Ig-like domain 6 of VCAM-1 is a potential therapeutic target in TNFα-induced angiogenesis.
- Author:
Taek Keun KIM
1
;
Chang Sik PARK
;
Hee Jun NA
;
Kangseung LEE
;
Aerin YOON
;
Junho CHUNG
;
Sukmook LEE
Author Information
- Publication Type:Original Article
- MeSH: Animals; Aorta; Arthritis, Rheumatoid; Endothelial Cells; Macular Degeneration; Rats; Tumor Necrosis Factor-alpha; Vascular Cell Adhesion Molecule-1*
- From:Experimental & Molecular Medicine 2017;49(2):e294-
- CountryRepublic of Korea
- Language:Korean
- Abstract: Tumor necrosis factor alpha (TNFα)-induced angiogenesis plays important roles in the progression of various diseases, including cancer, wet age-related macular degeneration, and rheumatoid arthritis.

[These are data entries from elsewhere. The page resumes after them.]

Lemma length_without_uuid u rows :
  unique_uuids rows →
  (length (filter (fun row => Entry.uuid row ≠ u) rows)
   + (if bool_decide (u ∈ map Entry.uuid rows) then 1 else 0))%nat
  = length rows.
Proof.
  unfold unique_uuids. induction rows as [|row rows IH]; intros Hrows; [reflexivity|].
  cbn [map] in Hrows. apply NoDup_cons in Hrows as [Hrow Hrows].
  specialize (IH Hrows). cbn [map].
  destruct (decide (Entry.uuid row = u)) as [<-|Hne].
  - rewrite (filter_cons_False _ row rows) by (intros Hn; by apply Hn).
    rewrite bool_decide_eq_true_2 by left.
    rewrite bool_decide_eq_false_2 in IH by exact Hrow.
    cbn [length]. lia.
  - rewrite (filter_cons_True _ row rows) by done.
    cbn [length].
    destruct (bool_decide_reflect (u ∈ map Entry.uuid rows)) as [Hin|Hin].
    + rewrite bool_decide_eq_true_2 by (by right). lia.
    + rewrite bool_decide_eq_false_2; [lia|].
      intros Hu. apply elem_of_cons in Hu as [Hu|Hu]; [by apply Hne | by apply Hin].
Qed.

(** The rows after a batch: the rows whose [uuid] the batch does not
    hold, as they were, then what the batch leaves in an empty table. *)
Lemma insert_batch_shape batch rows :
  foldl (fun rows e => insert_or_replace e rows) rows batch
  = filter (fun row => Entry.uuid row ∉ map Entry.uuid batch) rows
    ++ foldl (fun rows e => insert_or_replace e rows) [] batch.
Proof.
  induction batch as [|e batch IH] using rev_ind.
  - cbn [foldl map]. rewrite app_nil_r. symmetry. apply filter_all.
    apply Forall_forall. intros row _. apply not_elem_of_nil.
  - rewrite !foldl_app. cbn [foldl]. rewrite IH.
    unfold insert_or_replace at 1 3. rewrite filter_app, <- !app_assoc.
    f_equal. rewrite list_filter_filter. apply list_filter_iff.
    intros row. rewrite map_app, not_elem_of_app. cbn [map].
    rewrite list_elem_of_singleton. tauto.
Qed.

Lemma insert_batch_uuids batch e :
  e ∈ foldl (fun rows e => insert_or_replace e rows) [] batch →
  Entry.uuid e ∈ map Entry.uuid batch.
Proof.
  induction batch as [|x batch IH] using rev_ind; [by intros Hin%elem_of_nil|].
  rewrite foldl_app. cbn [foldl]. unfold insert_or_replace.
  rewrite elem_of_app, list_elem_of_singleton, map_app, elem_of_app.
  intros [Hin | ->].
  - left. apply IH. by apply list_elem_of_filter in Hin as [_ Hin].
  - right. left.
Qed.

(** A batch run a second time leaves the rows of the first run. *)
Lemma insert_batch_twice batch rows :
  foldl (fun rows e => insert_or_replace e rows)
    (foldl (fun rows e => insert_or_replace e rows) rows batch) batch
  = foldl (fun rows e => insert_or_replace e rows) rows batch.
Proof.
  rewrite insert_batch_shape. rewrite (insert_batch_shape batch rows) at 1 2.
  rewrite filter_app, list_filter_filter_l by tauto.
  rewrite (filter_none _ (foldl _ [] batch)); [by rewrite app_nil_r|].
  apply Forall_forall. intros row Hrow Hnot.
  by apply Hnot, insert_batch_uuids.
Qed.

Section RepositoryMore.
Context `{Storage}.

(** X17: the [uuid] stays a key.  When no two rows of the table have the
    same [uuid], none do after a [saveEntry] or a [saveEntries] that
    succeeds; and [saveEntry] leaves [getTotalEntryCount] as it is when
    the [uuid] of the entry is stored already, and raises it by one
    otherwise. *)
Theorem saving_keeps_the_uuids_unique (db : Repository.t) :
  unique_uuids (Repository.claude_log_entries db) →
  (∀ entry db',
     saveEntry entry db = IoOk db' →
     unique_uuids (Repository.claude_log_entries db')
     ∧ getTotalEntryCount db' =
         if bool_decide (Entry.uuid entry
                         ∈ map Entry.uuid (Repository.claude_log_entries db))
         then getTotalEntryCount db
         else S (getTotalEntryCount db))
  ∧ (∀ batch db',
       saveEntries batch db = IoOk db' →
       unique_uuids (Repository.claude_log_entries db')).
Proof.
  intros Hdb. split.
  - intros entry db' Hsave. unfold saveEntry in Hsave.
    apply run_insert_ok in Hsave as (Hrows & _).
    unfold getTotalEntryCount. rewrite Hrows. split.
    + by apply insert_or_replace_unique.
    + unfold insert_or_replace. rewrite length_app. cbn [length].
      pose proof (length_without_uuid (Entry.uuid entry) _ Hdb) as Hlen.
      destruct (bool_decide _); lia.
  - intros batch db' Hsave. destruct batch as [|e batch].
    + cbn [saveEntries] in Hsave. by injection Hsave as <-.
    + apply saveEntries_ok in Hsave as (Hrows & _); [|done].
      rewrite Hrows. by apply insert_batch_unique.
Qed.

However, the relevance and role of vascular cell adhesion molecule-1 (VCAM-1) in angiogenesis have not yet been clearly elucidated. In this study, VCAM-1 knockdown shows VCAM-1 involvement in TNFα-induced angiogenesis. Through competitive blocking experiments with VCAM-1 Ig-like domain 6 (VCAM-1-D6) protein, we identified VCAM-1-D6 as a key domain regulating TNFα-induced vascular tube formation. We demonstrated that a monoclonal antibody specific to VCAM-1-D6 suppressed TNFα-induced endothelial cell migration and tube formation and TNFα-induced vessel sprouting in rat aortas. We also found that the antibody insignificantly affected endothelial cell viability, morphology and activation. Finally, the antibody specifically blocked VCAM-1-mediated cell–cell contacts by directly inhibiting VCAM-1-D6-mediated interaction between VCAM-1 molecules. These findings suggest that VCAM-1-D6 may be a potential novel therapeutic target in TNFα-induced angiogenesis and that antibody-based modulation of VCAM-1-D6 may be an effective strategy to suppress TNFα-induced angiogenesis.